The majority of IT professionals agree the current lack of cybersecurity skills has a direct impact a business's security vulnerability.Over a week later, there are still many questions unanswered regarding the release of hacking tools purported to be from National Security Agency (NSA). Mostly murky information and speculation appears on various internet new sites and blog.

General speculation at this time is that a previously unknown entity named Shadow Brokers posted stolen hacking tools for auction. One file of exploit tools was free and accessible, while a second file was for sale. (Both files are no longer posted). There were likely more than 10 distinct exploitable vulnerabilities in the free file. The exploit tools are likely to be from an external staging server, used by the Equation Group. This Group is said to be linked to NSA. The bottom line here: NSA was not directly hacked.

Additional common thoughts are that the exploits are real and potentially highly damaging. Firewalls produced by several network security systems companies are potentially vulnerable. On the more positive side, it seems the vulnerabilities are from 2010 to 2013 and some of the vulnerabilities have since been patched.

  • Cisco Systems is releasing patches for its firewalls that have newly identified vulnerabilities.
  • Earlier versions of some Cisco firewalls that are no longer supported by Cisco may be impacted by the released vulnerabilities.
  • Cisco publishes security advisories for the latest information.
  • Jupiter Networks provides a status on their security blog.

Another recent speculation is that the Russians are behind the theft of the hacking tools. There does not seem to be specific evidence of this, however. An alternative scenario is the theft was performed by an NSA insider, possibly to embarrass the agency, rather than to make a profit. It is estimated that the hacking tools could have been sold on the black market for several hundred thousand dollars, rather than released for auction the way they were.

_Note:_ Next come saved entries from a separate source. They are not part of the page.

(* ===== verification/KV.v ===== *)
(** * Key-value stores (ayato/repository/kv) and programs over them

    Several instances of ayato share one store of namespaced entries, each with an optional
    expiry.  [exec] is one call of a backend, at a time of the clock: the entries of sqlkv are
    rows filtered when they are read, those of badgerkv expire by themselves, on a clock of whole
    seconds.  A request handler is a [prog], a program of such calls; [config] is a pool of
    handlers in any state of progress over one store, and an [action] lets one of them make its
    next call, or time pass. *)

From S2P Require Import Prelude GoStrings.

(** ** Errors *)

Inductive error :=
| ErrNotFound
| ErrStore
| ErrRandom
| ErrEmpty (what : string)
| ErrNotAtomic
| ErrCodec
| ErrInvalidID
| ErrNotConfigured
| ErrConflict
| WrapErr (e : error) (msg : string).

(** [errors.Is] looks through the wrappers. *)
Fixpoint is_not_found (e : error) : bool :=
  match e with ErrNotFound => true | WrapErr e _ => is_not_found e | _ => false end.

Fixpoint is_conflict (e : error) : bool :=
  match e with ErrConflict => true | WrapErr e _ => is_conflict e | _ => false end.

(** ** Namespaces (schema.go) *)

Definition AdminAllowlist : string := "allow".
Definition PackageFiles : string := "pkgfile".
Definition Signers : string := "signers".
Definition TokenDenylist : string := "deny".
Definition SessionDenylist : string := "deny-session".
Definition ReplayCodes : string := "replay".
Definition Devices : string := "device".
Definition DeviceUserIndex : string := "deviceuc".
Definition SpentDevices : string := "devicespent".
Definition LogTokens : string := "logtoken".
Definition SpentLogTokens : string := "logtokenspent".

(** ** Backends *)

(** Times and durations are nanoseconds. *)
Definition second : Z := 1000000000.
Definition minute : Z := 60 * second.
Definition hour : Z := 60 * minute.

(** [None] never expires. *)
Record entry := mkEntry { Value : string; ExpiresAt : option Z }.
Abbreviation table := (gmap (string * string) entry).

(** What the backends differ in: the instant an expiry is rounded to, whether [Add] takes the
    place of an expired entry, and whether they can add atomically at all ([kv.Adder]). *)
Record Backend := mkBackend {
  round : Z → Z;
  round_mono x y : (x ≤ y → round x ≤ round y)%Z;
  reuses : bool;
  adder : bool;
}.

Definition sqlkv : Backend := mkBackend (λ t, t) (λ _ _ H, H) false true.

Lemma whole_seconds_mono x y : (x ≤ y → x / second * second ≤ y / second * second)%Z.
Proof. intros H. apply Z.mul_le_mono_nonneg_r; [done|]. by apply Z.div_le_mono. Qed.

Definition badgerkv : Backend := mkBackend (λ t, t / second * second)%Z whole_seconds_mono true true.

Definition expires_at (b : Backend) (now ttl : Z) : option Z :=
  if (0 <? ttl)%Z then Some (b.(round) (now + ttl)%Z) else None.

Definition live (now : Z) (e : entry) : bool :=
  match e.(ExpiresAt) with None => true | Some t => (now <? t)%Z end.

(** ** Calls *)

Inductive op : Type → Type :=
| Get (ns key : string) : op string
| Set_ (ns key value : string) (ttl : Z) : op unit
| Delete (ns key : string) : op unit
| Add (ns key value : string) (ttl : Z) : op bool
| List (ns : string) : op (list (string * string))
| Adder : op bool
| Now : op Z
| Random (n : nat) : op string.

(** A call succeeds, or fails before or after its effect. *)
Inductive outcome := Done | Failed | Lost.

Section exec.
Context (b : Backend) {R : RangeOrder}.

Definition sql_get (now : Z) (ns key : string) (t : table) : result error string :=
  match t !! (ns, key) with
  | Some e => if live now e then Ok e.(Value) else Err ErrNotFound
  | None => Err ErrNotFound
  end.

Definition kv_set (now : Z) (ns key value : string) (ttl : Z) (t : table) : table :=
  <[(ns, key) := mkEntry value (expires_at b now ttl)]> t.

Definition kv_delete (ns key : string) (t : table) : table := delete (ns, key) t.

(** INSERT … ON CONFLICT DO NOTHING, and a serializable transaction. *)
Definition kv_add (now : Z) (ns key value : string) (ttl : Z) (t : table) : bool * table :=
  let taken := match t !! (ns, key) with
    | Some e => if b.(reuses) then live now e else true
    | None => false
    end in
  if taken : bool then (false, t) else (true, kv_set now ns key value ttl t).

Definition namespace (ns : string) (t : table) : gmap string entry :=
  list_to_map (omap (λ '(k, e), if decide (k.1 = ns) then Some (k.2, e) else None) (map_to_list t)).

Definition kv_list (now : Z) (ns : string) (t : table) : list (string * string) :=
  omap (λ '(k, e), if live now e then Some (k, e.(Value)) else None) (range_map (namespace ns t)).

(** What a call returns and does when nothing fails. *)
Definition effect (rnd : string) (now : Z) {X} (c : op X) (t : table) : result error X * table :=
  match c in op X return result error X * table with
  | Get ns key => (sql_get now ns key t, t)
  | Set_ ns key value ttl => (Ok tt, kv_set now ns key value ttl t)
  | Delete ns key => (Ok tt, kv_delete ns key t)
  | Add ns key value ttl => let '(created, t) := kv_add now ns key value ttl t in (Ok created, t)
  | List ns => (Ok (kv_list now ns t), t)
  | Adder => (Ok b.(adder), t)
  | Now => (Ok now, t)
  | Random n => (Ok rnd, t)
  end.

(** The clock and the shape of the store cannot fail. *)
Definition fails {X} (c : op X) : option error :=
  match c with Now | Adder => None | Random _ => Some ErrRandom | _ => Some ErrStore end.

Definition exec (o : outcome) (rnd : string) (now : Z) {X} (c : op X) (t : table) : result error X * table :=
  match o, fails c with
  | Failed, Some e => (Err e, t)
  | Lost, Some e => (Err e, (effect rnd now c t).2)
  | _, _ => effect rnd now c t
  end.
End exec.

(** A call with its result. *)
Inductive event :=
| EvGet (ns key : string) (r : result error string)
| EvSet (ns key value : string) (ttl : Z) (r : result error unit)
| EvDelete (ns key : string) (r : result error unit)
| EvAdd (ns key value : string) (ttl : Z) (r : result error bool)
| EvList (ns : string) (r : result error (list (string * string)))
| EvAdder (r : result error bool)
| EvNow (r : result error Z)
| EvRandom (r : result error string).

Definition event_of {X} (c : op X) : result error X → event :=
  match c in op X return result error X → event with
  | Get ns key => EvGet ns key
  | Set_ ns key value ttl => EvSet ns key value ttl
  | Delete ns key => EvDelete ns key
  | Add ns key value ttl => EvAdd ns key value ttl
  | List ns => EvList ns
  | Adder => EvAdder
  | Now => EvNow
  | Random _ => EvRandom
  end.

(** ** Programs *)

(** A program that answers [A], or returns early with an [E]. *)
Inductive prog (E A : Type) : Type :=
| Ret (r : result E A)
| Do {X : Type} (c : op X) (k : result error X → prog E A).
Arguments Ret {E A} r.
Arguments Do {E A X} c k.

Fixpoint bindp {E A B} (m : prog E A) (f : A → prog E B) : prog E B :=
  match m with
  | Ret (Ok a) => f a
  | Ret (Err e) => Ret (Err e)
  | Do c k => Do c (λ r, bindp (k r) f)
  end.

#[export] Instance prog_ret {E} : MRet (prog E) := λ A a, Ret (Ok a).
#[export] Instance prog_bind {E} : MBind (prog E) := λ A B f m, bindp m f.

Definition call {X} (c : op X) : prog error X := Do c Ret.
Definition throw {E A} (e : E) : prog E A := Ret (Err e).
Definition of_result {E A} (r : result E A) : prog E A := Ret r.

(** The error of a program as a value, and renamed. *)
Fixpoint try {E E' A} (m : prog E A) : prog E' (result E A) :=
  match m with
  | Ret r => Ret (Ok r)
  | Do c k => Do c (λ r, try (k r))
  end.

Fixpoint on_err {E E' A} (f : E → E') (m : prog E A) : prog E' A :=
  match m with
  | Ret r => Ret (map_err f r)
  | Do c k => Do c (λ r, on_err f (k r))
  end.

Definition wrap {A} (msg : string) : prog error A → prog error A := on_err (λ e, WrapErr e msg).

(** [time.Now], which does not fail. *)
Definition get_now {E} : prog E Z := Do Now (λ r, match r with Ok t => Ret (Ok t) | Err _ => Ret (Ok 0%Z) end).

Fixpoint prog_fold {E A S} (f : S → A → prog E S) (s : S) (l : list A) : prog E S :=
  match l with
  | [] => mret s
  | a :: l => s ← f s a; prog_fold f s l
  end.

(** ** Interleaving *)

(** A handler's answer, early or not. *)
Abbreviation handler R := (prog R R).

Definition answer {R} (p : handler R) : option R :=
  match p with Ret (Ok r) | Ret (Err r) => Some r | Do _ _ => None end.

(** A call at a time, and the calls of all handlers in order. *)
Definition tevent : Type := Z * event.
Definition trace : Type := list (nat * tevent).

Record config (R : Type) := mkConfig {
  rows : table;
  clock : Z;
  threads : list (handler R);
  history : trace;
}.
Arguments mkConfig {R} _ _ _ _.
Arguments rows {R} _.
Arguments clock {R} _.
Arguments threads {R} _.
Arguments history {R} _.

Inductive action (R : Type) :=
| Tick (d : N)
| Start (p : handler R)
| Step (i : nat) (o : outcome) (rnd : string).
Arguments Tick {R} d.
Arguments Start {R} p.
Arguments Step {R} i o rnd.

Section interleaving.
Context (b : Backend) {R : RangeOrder} {Resp : Type}.
Implicit Types (cfg : config Resp) (a : action Resp).

(** A step of a handler that is done, or not there, does nothing. *)
Definition act cfg a : config Resp :=
  match a with
  | Tick d => mkConfig (rows cfg) (clock cfg + Z.of_N d) (threads cfg) (history cfg)
  | Start p => mkConfig (rows cfg) (clock cfg) (threads cfg ++ [p]) (history cfg)
  | Step i o rnd =>
      match threads cfg !! i with
      | Some (Do c k) =>
          let '(r, t) := exec b o rnd (clock cfg) c (rows cfg) in
          mkConfig t (clock cfg) (<[i := k r]> (threads cfg))
            (history cfg ++ [(i, (clock cfg, event_of c r))])
      | _ => cfg
      end
  end.

Definition runs cfg (l : list (action Resp)) : config Resp := foldl act cfg l.

(** The calls of one handler. *)
Definition log (i : nat) (tr : trace) : list tevent :=
  omap (λ '(j, e), if decide (i = j) then Some e else None) tr.
End interleaving.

Lessons learned for small businesses

As a variety of recent cyber-attacks have proven, small businesses as well as large businesses can be impacted by cybercrime against others. Tools and equipment used by a small business may be an inroad to an attack. Small and large businesses alike need to keep informed about cybercrime and have frequent dialogs with their cyber specialists to ensure the business’ own network system is as safely guarded as possible. Small businesses need to vigilantly watch for unexpected activity patterns on their network. Prompt patching of all software is imperative.